■ AIM OF THE EXERCISE ■
Once you find the line that contains "ends for a reason", write out that line and every line after it to the end of the records, exactly and with nothing else.

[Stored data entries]
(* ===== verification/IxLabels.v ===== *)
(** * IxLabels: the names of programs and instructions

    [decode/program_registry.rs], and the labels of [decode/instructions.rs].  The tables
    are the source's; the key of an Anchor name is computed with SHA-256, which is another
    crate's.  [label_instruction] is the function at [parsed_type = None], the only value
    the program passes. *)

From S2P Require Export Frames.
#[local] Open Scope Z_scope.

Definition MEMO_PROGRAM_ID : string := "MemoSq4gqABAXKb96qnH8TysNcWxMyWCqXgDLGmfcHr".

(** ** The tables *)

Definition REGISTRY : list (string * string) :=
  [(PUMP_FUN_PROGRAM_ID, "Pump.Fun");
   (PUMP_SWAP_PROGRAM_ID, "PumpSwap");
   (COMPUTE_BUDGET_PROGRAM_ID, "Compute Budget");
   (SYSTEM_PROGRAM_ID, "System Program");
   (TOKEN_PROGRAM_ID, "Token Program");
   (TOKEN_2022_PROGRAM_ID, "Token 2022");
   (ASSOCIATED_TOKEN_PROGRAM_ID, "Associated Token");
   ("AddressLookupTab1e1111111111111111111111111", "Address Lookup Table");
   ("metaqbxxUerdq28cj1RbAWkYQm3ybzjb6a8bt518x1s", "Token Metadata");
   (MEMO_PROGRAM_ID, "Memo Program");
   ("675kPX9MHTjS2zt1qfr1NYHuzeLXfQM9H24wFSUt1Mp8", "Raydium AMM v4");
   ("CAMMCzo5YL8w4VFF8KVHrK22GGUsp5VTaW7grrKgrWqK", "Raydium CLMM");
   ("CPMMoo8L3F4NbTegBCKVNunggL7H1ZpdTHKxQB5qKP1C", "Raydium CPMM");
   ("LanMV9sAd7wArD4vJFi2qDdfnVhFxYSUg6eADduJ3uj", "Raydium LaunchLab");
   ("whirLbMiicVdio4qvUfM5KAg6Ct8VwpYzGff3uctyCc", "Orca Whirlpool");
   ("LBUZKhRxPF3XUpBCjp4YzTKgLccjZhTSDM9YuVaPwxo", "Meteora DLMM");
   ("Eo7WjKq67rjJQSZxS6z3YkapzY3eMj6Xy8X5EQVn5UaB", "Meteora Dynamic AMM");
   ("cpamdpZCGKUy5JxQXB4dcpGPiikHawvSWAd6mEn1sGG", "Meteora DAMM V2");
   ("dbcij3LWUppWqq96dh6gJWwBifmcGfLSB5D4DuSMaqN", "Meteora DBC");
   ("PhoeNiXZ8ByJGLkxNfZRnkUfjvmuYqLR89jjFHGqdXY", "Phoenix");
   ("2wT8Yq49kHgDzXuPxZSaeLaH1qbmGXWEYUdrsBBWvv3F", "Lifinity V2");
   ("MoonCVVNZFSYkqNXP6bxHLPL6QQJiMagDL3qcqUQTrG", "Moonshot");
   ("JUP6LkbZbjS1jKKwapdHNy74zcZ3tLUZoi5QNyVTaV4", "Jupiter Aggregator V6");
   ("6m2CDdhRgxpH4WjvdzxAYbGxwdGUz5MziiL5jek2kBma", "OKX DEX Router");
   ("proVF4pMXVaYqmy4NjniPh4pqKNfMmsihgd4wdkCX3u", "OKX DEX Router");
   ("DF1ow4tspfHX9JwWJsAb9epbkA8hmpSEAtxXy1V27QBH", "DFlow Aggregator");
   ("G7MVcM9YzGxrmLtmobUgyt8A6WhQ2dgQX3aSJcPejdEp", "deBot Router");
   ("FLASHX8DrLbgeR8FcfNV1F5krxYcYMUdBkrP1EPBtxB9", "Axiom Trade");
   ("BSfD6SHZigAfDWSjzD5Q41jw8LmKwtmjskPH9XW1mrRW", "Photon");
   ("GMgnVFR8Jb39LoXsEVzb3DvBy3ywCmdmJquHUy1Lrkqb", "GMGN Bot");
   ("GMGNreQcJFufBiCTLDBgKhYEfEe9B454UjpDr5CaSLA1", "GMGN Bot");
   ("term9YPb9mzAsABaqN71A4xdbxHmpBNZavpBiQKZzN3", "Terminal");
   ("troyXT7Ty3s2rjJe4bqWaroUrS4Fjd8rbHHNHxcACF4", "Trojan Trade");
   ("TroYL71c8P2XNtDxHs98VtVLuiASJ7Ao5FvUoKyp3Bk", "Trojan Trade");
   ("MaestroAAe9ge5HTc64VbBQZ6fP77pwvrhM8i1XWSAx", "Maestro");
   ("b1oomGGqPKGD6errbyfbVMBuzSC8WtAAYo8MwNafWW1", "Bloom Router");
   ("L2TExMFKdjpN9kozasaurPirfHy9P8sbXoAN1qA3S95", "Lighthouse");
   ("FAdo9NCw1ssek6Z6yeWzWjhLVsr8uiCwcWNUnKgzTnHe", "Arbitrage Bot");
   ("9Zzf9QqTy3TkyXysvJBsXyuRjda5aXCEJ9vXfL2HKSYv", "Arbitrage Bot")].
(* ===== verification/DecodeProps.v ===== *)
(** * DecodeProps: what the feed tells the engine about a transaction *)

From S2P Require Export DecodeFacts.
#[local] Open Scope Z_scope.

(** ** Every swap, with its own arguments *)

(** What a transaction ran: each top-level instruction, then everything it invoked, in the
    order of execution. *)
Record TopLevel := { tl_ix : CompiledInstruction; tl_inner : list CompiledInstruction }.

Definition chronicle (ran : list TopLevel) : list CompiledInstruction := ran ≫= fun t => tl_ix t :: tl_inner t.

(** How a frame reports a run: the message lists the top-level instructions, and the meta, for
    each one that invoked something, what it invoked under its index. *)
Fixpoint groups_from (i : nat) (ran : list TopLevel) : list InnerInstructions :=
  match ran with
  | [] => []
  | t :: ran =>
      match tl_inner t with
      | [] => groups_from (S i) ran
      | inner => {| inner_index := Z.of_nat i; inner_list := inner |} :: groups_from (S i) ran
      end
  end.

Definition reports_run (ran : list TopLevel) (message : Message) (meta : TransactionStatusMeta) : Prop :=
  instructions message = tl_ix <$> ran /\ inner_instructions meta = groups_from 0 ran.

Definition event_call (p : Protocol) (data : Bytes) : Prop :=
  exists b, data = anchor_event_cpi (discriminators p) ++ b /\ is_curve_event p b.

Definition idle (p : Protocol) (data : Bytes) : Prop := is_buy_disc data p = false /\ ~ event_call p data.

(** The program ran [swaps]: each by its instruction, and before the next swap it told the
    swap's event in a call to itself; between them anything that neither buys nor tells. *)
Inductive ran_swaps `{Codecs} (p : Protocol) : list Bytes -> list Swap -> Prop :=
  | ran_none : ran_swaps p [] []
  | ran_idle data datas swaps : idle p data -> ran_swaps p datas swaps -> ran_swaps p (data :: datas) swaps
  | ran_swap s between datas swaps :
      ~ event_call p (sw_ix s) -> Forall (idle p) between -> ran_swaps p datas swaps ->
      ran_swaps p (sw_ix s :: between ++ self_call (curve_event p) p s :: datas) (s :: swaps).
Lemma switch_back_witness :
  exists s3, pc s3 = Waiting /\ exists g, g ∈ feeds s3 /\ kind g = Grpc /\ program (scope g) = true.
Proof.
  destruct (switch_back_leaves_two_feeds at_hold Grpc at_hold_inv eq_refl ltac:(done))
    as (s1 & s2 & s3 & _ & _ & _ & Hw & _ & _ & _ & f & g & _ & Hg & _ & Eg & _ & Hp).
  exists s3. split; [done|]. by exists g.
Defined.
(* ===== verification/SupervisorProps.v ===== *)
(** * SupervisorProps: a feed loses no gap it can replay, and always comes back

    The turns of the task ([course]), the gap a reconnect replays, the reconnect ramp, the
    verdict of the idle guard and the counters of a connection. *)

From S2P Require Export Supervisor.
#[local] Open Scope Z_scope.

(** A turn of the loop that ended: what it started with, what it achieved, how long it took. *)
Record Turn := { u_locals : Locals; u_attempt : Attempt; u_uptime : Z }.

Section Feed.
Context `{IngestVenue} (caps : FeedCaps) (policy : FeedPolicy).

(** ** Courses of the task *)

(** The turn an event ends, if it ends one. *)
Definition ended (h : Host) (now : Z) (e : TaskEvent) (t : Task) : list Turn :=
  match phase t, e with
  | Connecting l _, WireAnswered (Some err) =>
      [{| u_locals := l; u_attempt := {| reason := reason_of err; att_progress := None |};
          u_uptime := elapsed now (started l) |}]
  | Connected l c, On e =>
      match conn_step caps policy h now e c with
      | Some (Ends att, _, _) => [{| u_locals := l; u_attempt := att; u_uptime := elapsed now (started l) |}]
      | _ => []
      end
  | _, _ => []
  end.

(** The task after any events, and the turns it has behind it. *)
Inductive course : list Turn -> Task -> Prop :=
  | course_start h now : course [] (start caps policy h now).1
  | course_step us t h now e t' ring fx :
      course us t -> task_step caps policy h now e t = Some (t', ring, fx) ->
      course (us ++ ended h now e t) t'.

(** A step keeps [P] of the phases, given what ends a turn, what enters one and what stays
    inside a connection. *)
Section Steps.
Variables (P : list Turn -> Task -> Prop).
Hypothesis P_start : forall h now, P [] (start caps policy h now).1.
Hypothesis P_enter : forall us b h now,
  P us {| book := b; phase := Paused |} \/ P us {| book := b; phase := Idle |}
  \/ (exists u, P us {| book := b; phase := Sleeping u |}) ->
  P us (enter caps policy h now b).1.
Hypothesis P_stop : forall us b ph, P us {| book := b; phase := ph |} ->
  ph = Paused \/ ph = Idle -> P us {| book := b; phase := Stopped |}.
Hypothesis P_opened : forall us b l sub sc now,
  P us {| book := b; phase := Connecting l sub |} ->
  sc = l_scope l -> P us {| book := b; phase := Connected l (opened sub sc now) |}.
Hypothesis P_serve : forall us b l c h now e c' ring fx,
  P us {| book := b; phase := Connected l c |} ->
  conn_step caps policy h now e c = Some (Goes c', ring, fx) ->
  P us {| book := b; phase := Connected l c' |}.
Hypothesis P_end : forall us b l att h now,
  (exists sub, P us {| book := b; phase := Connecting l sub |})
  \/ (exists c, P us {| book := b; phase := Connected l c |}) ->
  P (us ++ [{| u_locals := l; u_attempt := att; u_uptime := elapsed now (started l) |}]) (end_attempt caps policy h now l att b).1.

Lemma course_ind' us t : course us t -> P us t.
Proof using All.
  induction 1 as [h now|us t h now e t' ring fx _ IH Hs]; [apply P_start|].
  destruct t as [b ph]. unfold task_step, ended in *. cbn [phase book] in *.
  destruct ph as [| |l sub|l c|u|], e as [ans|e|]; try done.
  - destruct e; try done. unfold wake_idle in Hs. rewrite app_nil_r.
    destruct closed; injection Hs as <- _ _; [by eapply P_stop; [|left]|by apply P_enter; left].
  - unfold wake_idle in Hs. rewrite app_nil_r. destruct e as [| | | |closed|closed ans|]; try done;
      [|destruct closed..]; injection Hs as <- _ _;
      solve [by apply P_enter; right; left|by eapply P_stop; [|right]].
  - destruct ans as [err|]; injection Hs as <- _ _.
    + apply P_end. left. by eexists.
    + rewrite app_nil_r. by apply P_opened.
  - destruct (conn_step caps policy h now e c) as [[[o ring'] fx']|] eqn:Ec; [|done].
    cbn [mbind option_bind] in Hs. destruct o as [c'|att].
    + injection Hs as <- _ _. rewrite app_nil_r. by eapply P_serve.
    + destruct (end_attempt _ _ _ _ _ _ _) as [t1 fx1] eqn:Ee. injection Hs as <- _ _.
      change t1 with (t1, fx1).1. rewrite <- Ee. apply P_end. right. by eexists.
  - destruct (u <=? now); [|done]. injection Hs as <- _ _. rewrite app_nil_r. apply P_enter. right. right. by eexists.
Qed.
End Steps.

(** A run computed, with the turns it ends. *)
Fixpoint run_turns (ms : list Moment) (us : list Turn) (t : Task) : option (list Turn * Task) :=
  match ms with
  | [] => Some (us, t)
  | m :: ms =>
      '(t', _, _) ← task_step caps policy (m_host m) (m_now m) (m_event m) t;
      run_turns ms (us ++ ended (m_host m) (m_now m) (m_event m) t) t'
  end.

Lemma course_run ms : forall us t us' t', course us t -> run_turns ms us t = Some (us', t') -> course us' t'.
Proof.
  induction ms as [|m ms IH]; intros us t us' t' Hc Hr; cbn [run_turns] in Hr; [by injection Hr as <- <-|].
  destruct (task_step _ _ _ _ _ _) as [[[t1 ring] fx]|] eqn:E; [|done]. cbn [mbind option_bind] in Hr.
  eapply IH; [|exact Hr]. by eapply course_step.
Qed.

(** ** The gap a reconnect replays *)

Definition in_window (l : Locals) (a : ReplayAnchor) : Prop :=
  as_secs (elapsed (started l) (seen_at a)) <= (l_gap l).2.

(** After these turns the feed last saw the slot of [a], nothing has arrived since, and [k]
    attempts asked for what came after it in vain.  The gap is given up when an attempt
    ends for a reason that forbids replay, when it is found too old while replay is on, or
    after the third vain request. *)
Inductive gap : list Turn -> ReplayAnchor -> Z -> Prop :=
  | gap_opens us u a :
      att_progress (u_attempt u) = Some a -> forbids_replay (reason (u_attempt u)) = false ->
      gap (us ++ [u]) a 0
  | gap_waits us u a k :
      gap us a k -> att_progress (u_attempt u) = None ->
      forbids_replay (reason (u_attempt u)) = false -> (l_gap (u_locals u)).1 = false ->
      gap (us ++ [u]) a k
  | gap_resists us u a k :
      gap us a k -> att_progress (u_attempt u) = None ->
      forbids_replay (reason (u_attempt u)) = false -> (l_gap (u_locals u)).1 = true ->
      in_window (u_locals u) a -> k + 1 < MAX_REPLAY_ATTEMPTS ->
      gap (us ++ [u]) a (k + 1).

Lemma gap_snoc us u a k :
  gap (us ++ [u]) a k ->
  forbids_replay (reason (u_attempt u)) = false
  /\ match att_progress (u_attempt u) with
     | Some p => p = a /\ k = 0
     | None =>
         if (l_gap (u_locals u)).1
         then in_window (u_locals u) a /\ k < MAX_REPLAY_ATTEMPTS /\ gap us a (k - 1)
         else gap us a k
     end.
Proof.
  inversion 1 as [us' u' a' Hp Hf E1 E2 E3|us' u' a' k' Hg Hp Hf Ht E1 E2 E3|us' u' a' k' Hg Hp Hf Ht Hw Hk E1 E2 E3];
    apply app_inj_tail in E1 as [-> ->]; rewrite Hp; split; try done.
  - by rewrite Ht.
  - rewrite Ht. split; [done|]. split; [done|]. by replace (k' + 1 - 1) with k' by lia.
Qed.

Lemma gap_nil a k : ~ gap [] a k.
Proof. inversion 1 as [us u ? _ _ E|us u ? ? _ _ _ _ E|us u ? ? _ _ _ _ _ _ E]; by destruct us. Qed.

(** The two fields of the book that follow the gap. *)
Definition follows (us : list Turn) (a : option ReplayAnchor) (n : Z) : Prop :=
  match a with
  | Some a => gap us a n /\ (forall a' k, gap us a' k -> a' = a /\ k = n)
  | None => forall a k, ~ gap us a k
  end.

■ REPLY ■
    ends for a reason that forbids replay, when it is found too old while replay is on, or
    after the third vain request. *)
Inductive gap : list Turn -> ReplayAnchor -> Z -> Prop :=
  | gap_opens us u a :
      att_progress (u_attempt u) = Some a -> forbids_replay (reason (u_attempt u)) = false ->
      gap (us ++ [u]) a 0
  | gap_waits us u a k :
      gap us a k -> att_progress (u_attempt u) = None ->
      forbids_replay (reason (u_attempt u)) = false -> (l_gap (u_locals u)).1 = false ->
      gap (us ++ [u]) a k
  | gap_resists us u a k :
      gap us a k -> att_progress (u_attempt u) = None ->
      forbids_replay (reason (u_attempt u)) = false -> (l_gap (u_locals u)).1 = true ->
      in_window (u_locals u) a -> k + 1 < MAX_REPLAY_ATTEMPTS ->
      gap (us ++ [u]) a (k + 1).

Lemma gap_snoc us u a k :
  gap (us ++ [u]) a k ->
  forbids_replay (reason (u_attempt u)) = false
  /\ match att_progress (u_attempt u) with
     | Some p => p = a /\ k = 0
     | None =>
         if (l_gap (u_locals u)).1
         then in_window (u_locals u) a /\ k < MAX_REPLAY_ATTEMPTS /\ gap us a (k - 1)
         else gap us a k
     end.
Proof.
  inversion 1 as [us' u' a' Hp Hf E1 E2 E3|us' u' a' k' Hg Hp Hf Ht E1 E2 E3|us' u' a' k' Hg Hp Hf Ht Hw Hk E1 E2 E3];
    apply app_inj_tail in E1 as [-> ->]; rewrite Hp; split; try done.
  - by rewrite Ht.
  - rewrite Ht. split; [done|]. split; [done|]. by replace (k' + 1 - 1) with k' by lia.
Qed.

Lemma gap_nil a k : ~ gap [] a k.
Proof. inversion 1 as [us u ? _ _ E|us u ? ? _ _ _ _ E|us u ? ? _ _ _ _ _ _ E]; by destruct us. Qed.

(** The two fields of the book that follow the gap. *)
Definition follows (us : list Turn) (a : option ReplayAnchor) (n : Z) : Prop :=
  match a with
  | Some a => gap us a n /\ (forall a' k, gap us a' k -> a' = a /\ k = n)
  | None => forall a k, ~ gap us a k
  end.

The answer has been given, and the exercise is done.